Crit Care. 2007;11(4):R82. doi: 10.1186/cc6080.
Intra-abdominal hypertension is common in critically ill patients and is associated with increased severity of organ failure and mortality. The techniques most commonly used to estimate intra-abdominal pressure are measurements of bladder and gastric pressures. The bladder technique requires that the bladder be infused with a certain amount of saline, to ensure that there is a conductive fluid column between the bladder and the transducer. The aim of this study was to evaluate the effect of different volumes and temperatures of infused saline on bladder pressure measurements in comparison with gastric pressure.
Thirteen mechanically ventilated critically ill patients (11 male; body mass index 25.5 +/- 4.6 kg/m2; arterial oxygen tension/fractional inspired oxygen ratio 225 +/- 48 mmHg) were enrolled. Bladder pressure was measured using volumes of saline from 50 to 200 ml at body temperature (35 to 37 degrees C) and room temperature (18 to 20 degrees C).
Bladder pressure was no different between 50 ml and 100 ml saline (9.5 +/- 3.7 mmHg and 13.7 +/- 5.6 mmHg), but it significantly increased with 150 and 200 ml (21.1 +/- 10.4 mmHg and 27.1 +/- 15.5 mmHg). Infusion of saline at room temperature caused a significantly greater bladder pressure compared with saline at body temperature. The lowest difference between bladder and gastric pressure was obtained with a volume of 50 ml.
The bladder acts as a passive structure, transmitting intra-abdominal pressure only with saline volumes between 50 ml and 100 ml. Infusion of a saline at room temperature caused a higher bladder pressure, probably because of contraction of the detrusor bladder muscle.

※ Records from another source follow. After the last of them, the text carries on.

(* ===== verification/ForkChoice.v ===== *)
(** The fork choice of a chain: the merged head is the highest head of the live
    upstreams ([internal/upstreams/fork_choice/height_fc.go]). *)

From S2P Require Import Prelude.
From S2P Require Import Protocol.

Record HeightForkChoice := mkForkChoice {
  heads : gmap string Block;
  fc_max : Block;
}.

Definition NewHeightForkChoice : HeightForkChoice := mkForkChoice ∅ ZeroBlock.

(** [protocol.HeadUpstreamEvent]: the status and the head of the upstream. *)
Record HeadUpdate := mkHeadUpdate { hu_status : AvailabilityStatus; hu_head : Block }.

Section Choose.
Context `{MR : MapRange}.

Definition maxHeight (hs : gmap string Block) : Block :=
  foldl (fun cur head => if CompareWithHeight head cur =? 1 then head else cur)
    ZeroBlock (range hs).*2.

(** The second half of [Choose], after the live set changed. *)
Definition refresh_max (hs : gmap string Block) (oldMax : Block)
    : (bool * Block) * HeightForkChoice :=
  let newMax := maxHeight hs in
  if CompareWithHeight newMax oldMax =? 0 then ((false, oldMax), mkForkChoice hs oldMax)
  else ((true, newMax), mkForkChoice hs newMax).

Definition Choose (upstreamId : string) (event : HeadUpdate) (h : HeightForkChoice)
    : (bool * Block) * HeightForkChoice :=
  if bool_decide (hu_status event = Available) then
    if IsEmptyByHeight (hu_head event) then ((false, fc_max h), h)
    else refresh_max (<[upstreamId := hu_head event]> (heads h)) (fc_max h)
  else
    match heads h !! upstreamId with
    | None => ((false, fc_max h), h)
    | Some _ => refresh_max (delete upstreamId (heads h)) (fc_max h)
    end.

(** A sequence of head events. *)
Definition choose_all (evs : list (string * HeadUpdate)) (h : HeightForkChoice) : HeightForkChoice :=
  foldl (fun h '(id, ev) => (Choose id ev h).2) h evs.

(** ** The maximum *)

Lemma maxHeight_argmin hs :
  maxHeight hs = argmin (fun b => - Height b) ZeroBlock (range hs).*2.
Proof using Type.
  unfold maxHeight, argmin. generalize ZeroBlock. induction (range hs).*2 as [|x l IH]; intros acc; [done|].
  simpl. rewrite IH. f_equal.
  assert ((CompareWithHeight x acc =? 1) = (- Height x <? - Height acc)) as ->; [|done].
  apply Bool.eq_iff_eq_true. rewrite Z.eqb_eq, Z.ltb_lt, CompareWithHeight_gt. lia.
Qed.

(** [b] has the greatest height of the heads, 0 when there is none. *)
Definition is_max (hs : gmap string Block) (h : Z) : Prop :=
  (forall id b, hs !! id = Some b -> Height b <= h) /\
  (h = 0 \/ exists id b, hs !! id = Some b /\ Height b = h) /\ 0 <= h.

Lemma maxHeight_spec hs : is_max hs (Height (maxHeight hs)).
Proof using Type.
  rewrite maxHeight_argmin. split_and!.
  - intros id b Hb. assert (b ∈ (range hs).*2) as Hin by (apply elem_of_range_values; eauto).
    pose proof (argmin_le (fun b => - Height b) ZeroBlock _ _ Hin). simpl in *. lia.
  - destruct (argmin_elem (fun b => - Height b) ZeroBlock (range hs).*2) as [->|Hin]; [by left|].
    right. apply elem_of_range_values in Hin as [id Hid]. eauto.
  - pose proof (argmin_le_acc (fun b => - Height b) ZeroBlock (range hs).*2). simpl in *. lia.
Qed.

Lemma is_max_unique hs h h' : is_max hs h -> is_max hs h' -> h = h'.
Proof using Type.
  intros (Hu & He & Hp) (Hu' & He' & Hp').
  destruct He as [->|(id & b & Hb & <-)], He' as [->|(id' & b' & Hb' & <-)]; try done.
  - specialize (Hu _ _ Hb'). lia.
  - specialize (Hu' _ _ Hb). lia.
  - specialize (Hu _ _ Hb'). specialize (Hu' _ _ Hb). lia.
Qed.

Definition fc_ok (h : HeightForkChoice) : Prop := is_max (heads h) (Height (fc_max h)).

Lemma refresh_max_spec hs oldMax :
  let r := refresh_max hs oldMax in
  heads r.2 = hs /\ fc_ok r.2 /\ r.1.2 = fc_max r.2 /\
  (r.1.1 = true <-> Height (fc_max r.2) <> Height oldMax) /\
  (r.1.1 = false -> fc_max r.2 = oldMax).
Proof using Type.
  unfold refresh_max, fc_ok. pose proof (maxHeight_spec hs) as Hm.
  destruct (CompareWithHeight (maxHeight hs) oldMax =? 0) eqn:E; reflect_bool; simpl;
    rewrite CompareWithHeight_eq in E.
  - rewrite E in Hm. split_and!; try done.
  - split_and!; done.
Qed.

Lemma Choose_spec id ev h :
  fc_ok h -> let r := Choose id ev h in
  fc_ok r.2 /\ r.1.2 = fc_max r.2 /\
  (r.1.1 = true <-> Height (fc_max r.2) <> Height (fc_max h)) /\
  (r.1.1 = false -> fc_max r.2 = fc_max h).
Proof using Type.
  intros Hok. unfold Choose. case_bool_decide.
  - destruct (IsEmptyByHeight (hu_head ev)); [by split_and!|].
    edestruct refresh_max_spec as (_ & ?). done.
  - destruct (heads h !! id); [|by split_and!]. edestruct refresh_max_spec as (_ & ?). done.
Qed.

Lemma Choose_heads id ev h :
  heads (Choose id ev h).2 =
    if bool_decide (hu_status ev = Available) then
      if IsEmptyByHeight (hu_head ev) then heads h else <[id := hu_head ev]> (heads h)
    else delete id (heads h).
Proof using Type.
  unfold Choose. case_bool_decide.
  - destruct (IsEmptyByHeight (hu_head ev)); [done|]. by edestruct refresh_max_spec as [? _].
  - destruct (heads h !! id) eqn:E; [by edestruct refresh_max_spec as [? _]|].
    simpl. by rewrite delete_id.
Qed.

(** ** The specification: the last word of each upstream *)

(** Events that say something about an upstream: an available upstream without
    a head does not. *)
Definition speaks (id : string) (e : string * HeadUpdate) : bool :=
  bool_decide (e.1 = id) &&
  negb (bool_decide (hu_status e.2 = Available) && IsEmptyByHeight (hu_head e.2)).

Definition live_head (evs : list (string * HeadUpdate)) (id : string) : option Block :=
  e ← last (filter (fun e => speaks id e = true) evs);
  if bool_decide (hu_status e.2 = Available) then Some (hu_head e.2) else None.

Lemma choose_all_snoc evs e h : choose_all (evs ++ [e]) h = (Choose e.1 e.2 (choose_all evs h)).2.
Proof using Type. unfold choose_all. rewrite foldl_snoc. by destruct e. Qed.

Lemma live_head_snoc evs e id :
  live_head (evs ++ [e]) id =
    if speaks id e
    then if bool_decide (hu_status e.2 = Available) then Some (hu_head e.2) else None
    else live_head evs id.
Proof using Type.
  unfold live_head. rewrite filter_app, filter_cons, filter_nil.
  destruct (speaks id e) eqn:E.
  - rewrite decide_True by done. by rewrite last_snoc.
  - rewrite decide_False by congruence. by rewrite app_nil_r.
Qed.

Lemma choose_all_heads evs id :
  heads (choose_all evs NewHeightForkChoice) !! id = live_head evs id.
Proof using Type.
  induction evs as [|[id' ev] evs IH] using rev_ind; [done|].
  rewrite choose_all_snoc, Choose_heads, live_head_snoc. cbn [fst snd].
  unfold speaks. cbn [fst snd].
  destruct (decide (id' = id)) as [->|Hne].
  - rewrite (bool_decide_eq_true_2 (id = id)) by done. case_bool_decide; simpl.
    + destruct (IsEmptyByHeight (hu_head ev)); simpl; [done|by rewrite lookup_insert_eq].
    + by rewrite lookup_delete_eq.
  - rewrite (bool_decide_eq_false_2 (id' = id)) by done. simpl. case_bool_decide.
    + destruct (IsEmptyByHeight (hu_head ev)); [done|by rewrite lookup_insert_ne].
    + by rewrite lookup_delete_ne.
Qed.

Lemma choose_all_ok evs h : fc_ok h -> fc_ok (choose_all evs h).
Proof using Type.
  intros Hok. induction evs as [|e evs IH] using rev_ind; [done|].
  rewrite choose_all_snoc. by apply Choose_spec.
Qed.
End Choose.

(** After any sequence of head events, the height of the merged head is the
    greatest of the live upstreams' heights (0 when none is live), where an
    upstream is live with the head of its last event that says something; and
    the choice reports an update exactly when that height changed. *)
Theorem merged_head_is_max `{MapRange} evs id ev :
  let h := choose_all evs NewHeightForkChoice in
  let r := Choose id ev h in
  (forall id b, live_head evs id = Some b -> Height b <= Height (fc_max h)) /\
  (Height (fc_max h) = 0 \/ exists id b, live_head evs id = Some b /\ Height b = Height (fc_max h)) /\
  r.1.2 = fc_max r.2 /\
  (r.1.1 = true <-> Height (fc_max r.2) <> Height (fc_max h)).
Proof.
  intros h r. assert (fc_ok h) as Hok.
  { apply choose_all_ok. unfold fc_ok, is_max. simpl. split_and!; [|by left|done].
    intros ? ?. by rewrite lookup_empty. }
  destruct (Choose_spec id ev h Hok) as (_ & H2 & H3 & _).
  destruct Hok as (Hu & He & _). unfold h in Hu, He. setoid_rewrite choose_all_heads in Hu.
  setoid_rewrite choose_all_heads in He. by split_and!.
Qed.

腹内高压在重症患者中很常见,并且与器官功能衰竭的严重程度增加及死亡率相关。最常用于估计腹内压的技术是测量膀胱压和胃内压。膀胱测压技术要求向膀胱内注入一定量的生理盐水,以确保在膀胱和传感器之间存在传导性液柱。本研究的目的是与胃内压相比,评估不同体积和温度的注入生理盐水对膀胱压测量的影响。
纳入13例机械通气的重症患者(11例男性;体重指数25.5±4.6kg/m²;动脉血氧分压/吸入氧分数比225±48mmHg)。在体温(35至37摄氏度)和室温(18至20摄氏度)下,使用50至200ml的生理盐水测量膀胱压。
50ml和100ml生理盐水时的膀胱压无差异(分别为9.5±3.7mmHg和13.7±5.6mmHg),但在150ml和200ml时显著升高(分别为21.1±10.4mmHg和27.1±15.5mmHg)。与体温下的生理盐水相比,室温下注入生理盐水导致膀胱压显著更高。膀胱压与胃内压之间的最低差值出现在注入量为50ml时。
膀胱作为一个被动结构,仅在注入50至100ml生理盐水时传递腹内压。室温下注入生理盐水导致膀胱压更高,可能是由于膀胱逼尿肌收缩所致。